(Excerpts from a dataset)

■ ■ ■ ■

(** The headers a guest sees: those that read as text, in order. *)
Definition guest_headers (h : HeaderMap) : json :=
  JArray (omap (fun kv => match hv_to_str (snd kv) with
                          | Some v => Some (JArray [JString (fst kv); JString v])
                          | None => None
                          end) (hm_entries h)).
Definition opt_json (o : option string) : json :=
  match o with Some s => JString s | None => JNull end.
(** @interceptors/evaluators/wasm.rs:{fn intercept_request} WasmInterceptorEvaluator::intercept_request *)
Definition wasm_request (ev : WasmInterceptorEvaluator) (plugin_name : string) : RequestInterceptor W :=
  fun w ctx parts body =>
  let input := JObject (obj_of
    [("request_id", JString (ctx_request_id ctx));
     ("operation_name", opt_json (ctx_operation_name ctx));
     ("operation_type", opt_json (op_type_to_string <$> ctx_operation_type ctx));
     ("uri", JString (uri parts)); ("method", JString (method parts));
     ("headers", guest_headers (headers parts)); ("body", JString body)]) in
  let '(v, w) := guarded_call ev plugin_name "spectragql_intercept_request" input w in
  ReqOut v w ctx parts.
(** @interceptors/evaluators/wasm.rs:{fn intercept_response} WasmInterceptorEvaluator::intercept_response *)
Definition wasm_response (ev : WasmInterceptorEvaluator) (plugin_name : string) : ResponseInterceptor W :=
  fun w ctx parts body =>
  let input := JObject (obj_of
    [("request_id", JString (ctx_request_id ctx));
     ("status_code", JNumber (PosInt (rp_status parts)));
     ("headers", guest_headers (rp_headers parts));
     ("body", JString (from_utf8_lossy body))]) in
  let '(v, w) := guarded_call ev plugin_name "spectragql_intercept_response" input w in
  RespOut v w parts.

(** As a rule evaluator a plugin runs without its breaker. @interceptors/evaluators/wasm.rs:590-602 WasmInterceptorEvaluator::evaluate *)
Definition wasm_evaluate (ev : WasmInterceptorEvaluator) (rule_name : string) (input : json) (w : W) :
    result RuleEvaluationError bool * W :=
  match plugins (deref (cell ev) w) !! rule_name with
  | None => (Err (RuleNotFound rule_name), w)
  | Some p =>
      let '(r, w) := invoke_guest ev p "spectragql_evaluate_rule" input w in
      match r with
      | Ok val => (Ok (default false (match j_get "result" val with Some r => as_bool r | None => None end)), w)
      | Err e => (Err (EvaluationFailed e), w)
      end
  end.
End Evaluator.

(** ** The breaker against its history *)

(** What a breaker is told, newest first: a request asked, a guest succeeded, a
    guest failed. *)
Inductive event := Asked (t : Z) | Succeeded (t : Z) | Failed (t : Z).
Definition at_time (e : event) : Z := match e with Asked t | Succeeded t | Failed t => t end.
Fixpoint breaker_after (cfg : CircuitBreakerConfig) (h : list event) : breaker :=
  match h with
  | [] => breaker_new
  | Asked t :: h' => snd (can_execute cfg t (breaker_after cfg h'))
  | Succeeded _ :: h' => record_success (breaker_after cfg h')
  | Failed t :: h' => record_failure cfg t (breaker_after cfg h')
  end.

(** The failures since the last success, and the time of the last failure. *)
Fixpoint consecutive_failures (h : list event) : Z :=
  match h with
  | [] | Succeeded _ :: _ => 0
  | Asked _ :: h' => consecutive_failures h'
  | Failed _ :: h' => consecutive_failures h' + 1
  end.
Fixpoint last_failure (h : list event) : option Z :=
  match h with
  | [] => None
  | Failed t :: _ => Some t
  | _ :: h' => last_failure h'
  end.
(** How many failures in a row open the circuit: the threshold, and a threshold of 0
    is one of 1, since it is only looked at when a failure was counted. *)
Definition tripping (cfg : CircuitBreakerConfig) : Z := Z.max 1 (consecutive_failure_threshold cfg).
(** The specification: allowed below the tripping number of failures; from it on,
    denied until the cool-off after the last failure is over, then probing. *)
Definition permission (cfg : CircuitBreakerConfig) (now : Z) (h : list event) : CircuitPermission :=
  if (consecutive_failures h <? tripping cfg)%Z then Allow
  else match last_failure h with
       | Some t => if (now - t <? cooloff_duration cfg)%Z then Denied else Probe
       | None => Denied
       end.
(** Times do not go back. *)
Fixpoint in_order (now : Z) (h : list event) : Prop :=
  match h with [] => True | e :: h' => (at_time e <= now)%Z /\ in_order (at_time e) h' end.
(** The ranges of the configuration's types, a [u32] and a [Duration]. *)
Definition cfg_ok (cfg : CircuitBreakerConfig) : Prop :=
  (0 <= consecutive_failure_threshold cfg <= Int.u32_max /\ 0 <= cooloff_duration cfg)%Z.

Lemma consecutive_failures_bound h : (0 <= consecutive_failures h)%Z.
Proof. induction h as [|[] h IH]; cbn [consecutive_failures length]; lia. Qed.

Lemma last_failure_exists h : (0 < consecutive_failures h)%Z -> exists t, last_failure h = Some t.
Proof. induction h as [|[] h IH]; cbn; try lia; [done|]. by eexists. Qed.

Lemma last_failure_le now h t : in_order now h -> last_failure h = Some t -> (t <= now)%Z.
Proof.
  revert now. induction h as [|[] h IH]; intros now; cbn; [done| | |].
  - intros [Hle Ho] Hl. specialize (IH _ Ho Hl). lia.
  - intros [Hle Ho] Hl. specialize (IH _ Ho Hl). lia.
  - intros [Hle Ho] [= <-]. done.
Qed.

(** The breaker's fields in terms of its history. *)
Record breaker_inv (cfg : CircuitBreakerConfig) (now : Z) (h : list event) (b : breaker) : Prop := {
  inv_failures : failures b = consecutive_failures h;
  inv_closed : (consecutive_failures h < tripping cfg)%Z -> state b = Closed;
  inv_tripped : (tripping cfg <= consecutive_failures h)%Z ->
    exists t, last_failure h = Some t /\ last_tripped_at b = Some t /\
      (state b = Open \/ state b = HalfOpen /\ (t + cooloff_duration cfg <= now)%Z)
}.

Lemma breaker_inv_later cfg now now' h b : (now <= now')%Z -> breaker_inv cfg now h b -> breaker_inv cfg now' h b.
Proof.
  intros Hle [Hf Hc Ht]. split; [done..|]. intros HT. destruct (Ht HT) as (t & Hl & Htr & Hs).
  exists t. split_and!; [done..|]. destruct Hs as [|[]]; [by left|right; split; [done|lia]].
Qed.

Lemma breaker_inv_holds cfg h : cfg_ok cfg -> forall now, in_order now h ->
  (consecutive_failures h <= Int.u32_max)%Z -> breaker_inv cfg now h (breaker_after cfg h).
Proof.
  intros [HT Hcool]. unfold Int.u32_max in *. induction h as [|e h IH]; intros now; cbn [in_order].
  - intros _ _. split; cbn; [done|done|unfold tripping; lia].
  - intros [Hle Ho] Hlen. apply (breaker_inv_later cfg (at_time e)); [done|].
    pose proof (consecutive_failures_bound h) as Hb.
    pose proof (fun t => last_failure_le _ _ t Ho) as Hlf.
    destruct e as [t|t|t]; cbn [breaker_after at_time consecutive_failures] in *;
      [|split; cbn; [done|done|unfold tripping; lia]|];
      destruct (IH _ Ho ltac:(lia)) as [Hf Hc Ht].
    + unfold can_execute. destruct (state (breaker_after cfg h)) eqn:Es.
      * split; cbn; [done|by rewrite ?Es|]. intros HT'. destruct (Ht HT') as (?&?&?&[|[]]); congruence.
      * destruct (last_tripped_at (breaker_after cfg h)) as [t0|] eqn:Etr.
        2: { split; cbn; [done|by rewrite Es|]. intros HT'. destruct (Ht HT') as (?&?&?&?). congruence. }
        destruct (Z.leb_spec (cooloff_duration cfg) (Z.max 0 (t - t0))); cbn.
        -- split; cbn; [done| |].
           ++ intros HT'. specialize (Hc HT'). congruence.
           ++ intros HT'. destruct (Ht HT') as (t1&Hl&[= <-]&_). exists t0.
              split_and!; [done..|]. right. split; [done|]. specialize (Hlf _ Hl). lia.
        -- split; cbn; [done|by rewrite Es|]. intros HT'. destruct (Ht HT') as (t1&Hl&?&_).
           exists t1. split_and!; [done|congruence|by left].
      * split; cbn; [done|by rewrite Es|]. intros HT'. destruct (Ht HT') as (t1&Hl&?&[|[]]); [congruence|].
        exists t1. split_and!; [done..|]. by right.
    + unfold record_failure, tripping in *. rewrite Hf, Int.wrap_small by lia.
      destruct (Z.leb_spec (consecutive_failure_threshold cfg) (consecutive_failures h + 1)).
      * rewrite orb_true_r. split; cbn; [done|unfold tripping; lia|]. intros _. exists t. split_and!; [done..|by left].
      * rewrite (Hc ltac:(lia)). cbn. split; cbn; unfold tripping; [done|done|lia].
Qed.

■ ■ ■ ■

▶ _Activity_:
Search term "JArray": return each line of the data that contains it.

▶ _Reply to the task_:
  JArray (omap (fun kv => match hv_to_str (snd kv) with
                          | Some v => Some (JArray [JString (fst kv); JString v])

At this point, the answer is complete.